Petitions for 'MJP' and pro bono rules amendments filed: The Tennessee Bar Association filed two petitions with the state Supreme Court June 27 " one that will clarify Tennessee practice rules by lawyers licensed in other jurisdictions and one that will facilitate and measure pro bono service.

"These ethics proposals, unanimously approved by our Board of Governors, will help create a stronger culture of volunteerism in our profession," TBA President Buck Lewis said "They will make it easier for lawyers to establish a proud legacy of pro bono service and give us the tools to measure the enormous contribution which lawyers make to their communities."

The MJP petition follows closely the American Bar Association model rule that permits casual and occasional practice by lawyers who are in the state. For the first time in-house corporate counsel, working only for their employer, could practice here if they registered and paid the same fees as a Tennessee lawyer.

Download the petitions from

New law, court rule will guide actions following disasters: On July 1 the Tennessee Supreme Court adopted rules changes which, when taken with the recently enacted Public Chapter 725, outline the process the courts will use to address the extension of deadlines and statute of limitations when disasters occur. Under the amendment to Supreme Court Rule 49, the chief justice may extend filing and other deadlines when a major disaster incapacitates a court or courthouse. The order may also designate alternative filing methods.

The TBA-proposed legislation that won approval this year and has been enacted as Public Chapter 725 provides that the extension of deadlines under any court rule would also have the effect of extending the statute of limitations. Both of these recommendations resulted from the Emergency Preparedness Task Force appointed by the TBA in the wake of hurricanes Katrina and Rita.
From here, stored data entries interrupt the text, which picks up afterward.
Lemma commit_repr w hist c :
  window_repr w hist → 0 ≤ c → spec_check hist c = true → window_repr (commit w c) (c :: hist).
Proof.
  intros Hrep Hc Hs. pose proof Hrep as (Hw & Hsa & Hf & Hr). unfold commit. rewrite Hsa, negb_involutive.
  case_bool_decide as He.
  { subst. cbn. split; [apply bit_set_wf, zero_wf|]. split; [done|]. split; [by constructor|]. intros _.
    cbn. rewrite Z.max_l by lia. split; [done|]. intros j Hj Hjc. apply set_repr; [apply zero_wf|lia|].
    rewrite ring_zero by apply slot_range. done. }
  destruct (Hr He) as [Hh Hb]. unfold spec_check in Hs. rewrite bool_decide_eq_false_2 in Hs by done. cbn in Hs.
  destruct (Z.ltb_spec (rw_highest w) c) as [Hlt|Hge].
  - rewrite Hh in Hlt.
    assert (∀ j, 0 ≤ j → c - REPLAY_WINDOW < j ≤ c → _) as Hsl by exact (λ j H1 H2, slide_repr w hist c j Hrep He Hlt H1 H2).
    cbn zeta in Hsl. destruct (Hsl c) as [Hwf _]; [done|unfold REPLAY_WINDOW; lia|].
    set (bits := if REPLAY_WINDOW <=? _ then _ else _) in *.
    split; [by apply bit_set_wf|]. split; [done|]. split; [by constructor|]. intros _.
    cbn [rw_highest rw_bits top foldr]. fold (top hist). rewrite Z.max_l by lia. split; [done|].
    intros j Hj Hjc. apply set_repr; [done|lia|]. by apply Hsl.
  - split; [by apply bit_set_wf|]. split; [done|]. split; [by constructor|]. intros _.
    cbn [rw_highest rw_bits top foldr]. fold (top hist). rewrite Z.max_r by lia. split; [done|].
    intros j Hj Hjc. destruct (Z.ltb_spec (top hist) c); [lia|]. cbn in Hs. bool_prop.
    apply set_repr; [done|lia|]. by apply Hb.
Qed.

Lemma accept_repr w hist c :
  window_repr w hist → 0 ≤ c →
  (accept w c).2 = spec_check hist c ∧ window_repr (accept w c).1 (if spec_check hist c then c :: hist else hist).
Proof.
  intros Hr Hc. unfold accept. rewrite (check_spec _ _ _ Hr Hc). destruct (spec_check hist c) eqn:Hs; cbn; [|done].
  split; [done|]. by apply commit_repr.
Qed.

Lemma accept_all_repr w hist cs :
  window_repr w hist → Forall (λ c, 0 ≤ c) cs →
  (accept_all w cs).2 = (spec_accept_all hist cs).2 ∧ window_repr (accept_all w cs).1 (spec_accept_all hist cs).1.
Proof.
  intros Hr Hf. revert w hist Hr. induction Hf as [|c cs Hc Hf IH]; intros w hist Hr; [done|].
  cbn. destruct (accept_repr w hist c Hr Hc) as [Hv Hr']. destruct (accept w c) as [w1 v]. cbn in *. subst v.
  destruct (IH w1 _ Hr') as [Hvs Hr2].
  destruct (accept_all w1 cs), (spec_accept_all _ cs). cbn in *. subst. done.
Qed.

(** The history of the abstract run is exactly the accepted counters, each once. *)
Lemma spec_history_NoDup hist cs :
  NoDup hist → NoDup (spec_accept_all hist cs).1.
Proof.
  revert hist. induction cs as [|c cs IH]; intros hist Hn; [done|]. cbn.
  specialize (IH (if spec_check hist c then c :: hist else hist)).
  destruct (spec_accept_all _ cs); cbn in *. apply IH. destruct (spec_check hist c) eqn:Hs; [|done].
  constructor; [|done]. intros Hin. pose proof (top_ge _ _ Hin). unfold spec_check in Hs.
  rewrite (bool_decide_eq_true_2 (c ∈ hist)), andb_false_r, orb_false_r in Hs by done.
  apply orb_true_iff in Hs as [Hs|Hs]; bool_prop; [subst; by apply elem_of_nil in Hin|lia].
Qed.

(** The counters accepted, in order. *)
Definition accepted (cs : list Z) (vs : list bool) : list Z := fst <$> List.filter snd (zip cs vs).

Lemma spec_history_accepted hist cs :
  let r := spec_accept_all hist cs in r.1 = reverse (accepted cs r.2) ++ hist.
Proof.
  revert hist. induction cs as [|c cs IH]; intros hist; [done|]. cbn [spec_accept_all].
  specialize (IH (if spec_check hist c then c :: hist else hist)).
  destruct (spec_accept_all _ cs) as [h vs]; cbn [fst snd] in *. unfold accepted in *. cbn [zip zip_with List.filter snd].
  rewrite IH. destruct (spec_check hist c); [|done]. rewrite fmap_cons, reverse_cons, <- (assoc_L (++)). done.
Qed.

(** ** Properties *)

(** C30: the 2048-bit ring refines the unbounded history: over any sequence of
    counters the verdicts are those of a judge that remembers every counter
    ever accepted and refuses only an accepted one or one at least 2048 behind
    the highest. *)
Theorem replay_window_refines cs :
  Forall (u_range 64) cs → (accept_all window_default cs).2 = (spec_accept_all [] cs).2.
Proof.
  intros Hf. apply accept_all_repr; [apply window_default_repr|]. eapply Forall_impl; [done|]. by intros c [? _].
Qed.
(* ===== verification/Registry.v ===== *)
(** * The durable registry (crates/nqvpn-coord/src/registry.rs)

    Member records by node id, the never-reused id counter, and the
    generation mark that outlives a restart. *)

From S2P Require Import Prelude Ordered Ipnet Control.

Record RouteReg := mkRouteReg { rr_cidr : IpNet; rr_first_granted_unix : Z }.

Record MemberRecord := mkMemberRecord {
  mr_node_id : Z;
  mr_name : string;
  mr_role : Role;
  mr_pubkey : option string;
  mr_cert_fp : option string;
  mr_ip4 : option Z;
  mr_ip6 : option Z;
  mr_routes : list RouteReg;
  mr_relay_addr : option string;
  mr_disabled : bool;
  mr_created_unix : Z;
  mr_last_join_unix : option Z;
  mr_last_join_from : option string;
  mr_login_gen : Z;
  mr_replaced_unix : option Z;
  mr_replaced_from : option string;
}.

Record Registry := mkRegistry {
  rg_alloc_cursor : gmap string Z;
  rg_network_uuid : string;
  rg_next_node_id : Z;
  rg_members : gmap Z MemberRecord;
  rg_gen_hwm : Z;
}.

Definition GEN_PERSIST_STEP : Z := 1000.

Definition registry_new (uuid : string) : Registry := mkRegistry ∅ uuid 1 ∅ 0.

(** ** Generations *)

Definition initial_gen (r : Registry) (now_ms : Z) : Z := Z.max now_ms (rg_gen_hwm r ⊕ GEN_PERSIST_STEP).

Definition note_gen (r : Registry) (gen : Z) : Registry * bool :=
  if rg_gen_hwm r <=? gen
  then (mkRegistry (rg_alloc_cursor r) (rg_network_uuid r) (rg_next_node_id r) (rg_members r) (gen ⊕ GEN_PERSIST_STEP), true)
  else (r, false).

(** ** Members *)

Definition by_name (r : Registry) (name : string) : option MemberRecord :=
  List.find (λ m, String.eqb (mr_name m) name) (bt_values (rg_members r)).

Definition id_of (r : Registry) (name : string) : option Z := mr_node_id <$> by_name r name.

Definition record_new (id : Z) (name : string) (role : Role) (now : Z) : MemberRecord :=
  mkMemberRecord id name role None None None None [] None false now None None 0 None None.

Definition set_name_role (name : string) (role : Role) (m : MemberRecord) : MemberRecord :=
  mkMemberRecord (mr_node_id m) name role (mr_pubkey m) (mr_cert_fp m) (mr_ip4 m) (mr_ip6 m) (mr_routes m)
    (mr_relay_addr m) (mr_disabled m) (mr_created_unix m) (mr_last_join_unix m) (mr_last_join_from m)
    (mr_login_gen m) (mr_replaced_unix m) (mr_replaced_from m).

Definition set_members (ms : gmap Z MemberRecord) (r : Registry) : Registry :=
  mkRegistry (rg_alloc_cursor r) (rg_network_uuid r) (rg_next_node_id r) ms (rg_gen_hwm r).

Definition member_mut (r : Registry) (id : Z) (name : string) (role : Role) (now : Z) : Registry * MemberRecord :=
  let rec := set_name_role name role (default (record_new id name role now) (rg_members r !! id)) in
  (mkRegistry (rg_alloc_cursor r) (rg_network_uuid r)
     (Z.max (rg_next_node_id r) (sat_add 32 id 1)) (<[id := rec]> (rg_members r)) (rg_gen_hwm r), rec).

(** [while members.contains_key(&id) { id += 1 }] on [u32]; [fuel] bounds the
    turns, and one more than the members held is enough. *)
Fixpoint next_free (fuel : nat) (members : gmap Z MemberRecord) (id : Z) : Z :=
  match fuel with
  | O => id
  | S n => match members !! id with Some _ => next_free n members ((id + 1) mod 2 ^ 32) | None => id end
  end.

Definition member_by_name_mut (r : Registry) (name : string) (role : Role) (now : Z) : Registry * MemberRecord :=
  let id := match id_of r name with
            | Some id => id
            | None => next_free (S (size (rg_members r))) (rg_members r) (Z.max (rg_next_node_id r) 1)
            end in
  member_mut r id name role now.

(** ** Route registrations *)

(** [sort_by(age.then(id))] *)
Definition by_age (p : Z * Z) : Z * Z := (p.2, p.1).

Definition add_route `{O : IpNetOps} (id : Z) (m : gmap string (IpNet * list (Z * Z))) (r : RouteReg)
    : gmap string (IpNet * list (Z * Z)) :=
  let key := net_to_string (rr_cidr r) in
  let e := default (rr_cidr r, []) (m !! key) in
  <[key := (e.1, e.2 ++ [(id, rr_first_granted_unix r)])]> m.

Definition add_routes `{O : IpNetOps} (m : gmap string (IpNet * list (Z * Z))) (p : Z * MemberRecord)
    : gmap string (IpNet * list (Z * Z)) :=
  if mr_disabled p.2 then m else foldl (add_route p.1) m (mr_routes p.2).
See the order and new text of Rule 49 at

More law schools, but not more jobs: Universities continue to build law schools, even though job prospects are not as good as they used to be. A recent Associated Press story reports that the number of students enrolled in law school is at an all-time high, even as jobs can be difficult to find. Said Makau Mutua, interim dean of the University at Buffalo Law School, "There's no question that we simply have a glut of law schools."

Document management most expensive part of lawsuits: E-mail and other electronic communications have dramatically changed the contemporary legal landscape. By some estimates, more than 90 percent of a lawsuit's cost can come from sorting through electronic documents to determine which ones are relevant to the case. The need to sort through piles of documents also has had a significant impact on the lives of recent law school graduates, many of whom will spend their first three or four years of practice going through the paper.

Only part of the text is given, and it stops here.